##### INFORMATION

(* ===== verification/AdmissionDispatch.v ===== *)
(** Every operation of the admission authority keeps the invariant and never
    panics: no [expect], map index, unsigned subtraction or [debug_assert!] of
    the policy can fail in a well-formed state. *)

From S2P Require Import Prelude AdmissionTypes AdmissionPolicy AdmissionInv AdmissionTick.

(** [m] ends without a panic in a well-formed state. *)
Definition keeps {A} (m : PM A) (p : AdmissionPolicy) : Prop :=
  wp m (λ r p', no_panic r ∧ wf p') p.

Create HintDb admission.
#[export] Hint Resolve same_kind_refl is_terminal_active is_terminal_queued : admission.

Section rules.
Context {A : Type}.
Implicit Types (p : AdmissionPolicy).

Lemma keeps_ret (a : A) p : wf p → keeps (ret a) p.
Proof. done. Qed.

Lemma keeps_throw e p : wf p → keeps (@throw _ _ A e) p.
Proof. done. Qed.

Lemma keeps_run (m : PM A) p p' a : m p = (p', Ok a) → wf p' → keeps m p.
Proof. unfold keeps, wp. by intros ->. Qed.

Lemma keeps_bind {B} (m : PM B) (k : B → PM A) p :
  keeps m p → (∀ p' b, m p = (p', Ok b) → wf p' → keeps (k b) p') → keeps (bind m k) p.
Proof.
  unfold keeps, wp, bind. destruct (m p) as [p' [b|e|]]; simpl; [|tauto|tauto].
  intros [_ Hwf] Hk. by apply Hk.
Qed.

##########

> [PROBLEM] The answer must consist solely of the lines from the first line of the data to the line holding "Lemma keeps_throw e", each given again exactly.

> [EXERCISE OUTPUT]
(* ===== verification/AdmissionDispatch.v ===== *)
(** Every operation of the admission authority keeps the invariant and never
    panics: no [expect], map index, unsigned subtraction or [debug_assert!] of
    the policy can fail in a well-formed state. *)

From S2P Require Import Prelude AdmissionTypes AdmissionPolicy AdmissionInv AdmissionTick.

(** [m] ends without a panic in a well-formed state. *)
Definition keeps {A} (m : PM A) (p : AdmissionPolicy) : Prop :=
  wp m (λ r p', no_panic r ∧ wf p') p.

Create HintDb admission.
#[export] Hint Resolve same_kind_refl is_terminal_active is_terminal_queued : admission.

Section rules.
Context {A : Type}.
Implicit Types (p : AdmissionPolicy).

Lemma keeps_ret (a : A) p : wf p → keeps (ret a) p.
Proof. done. Qed.

Lemma keeps_throw e p : wf p → keeps (@throw _ _ A e) p.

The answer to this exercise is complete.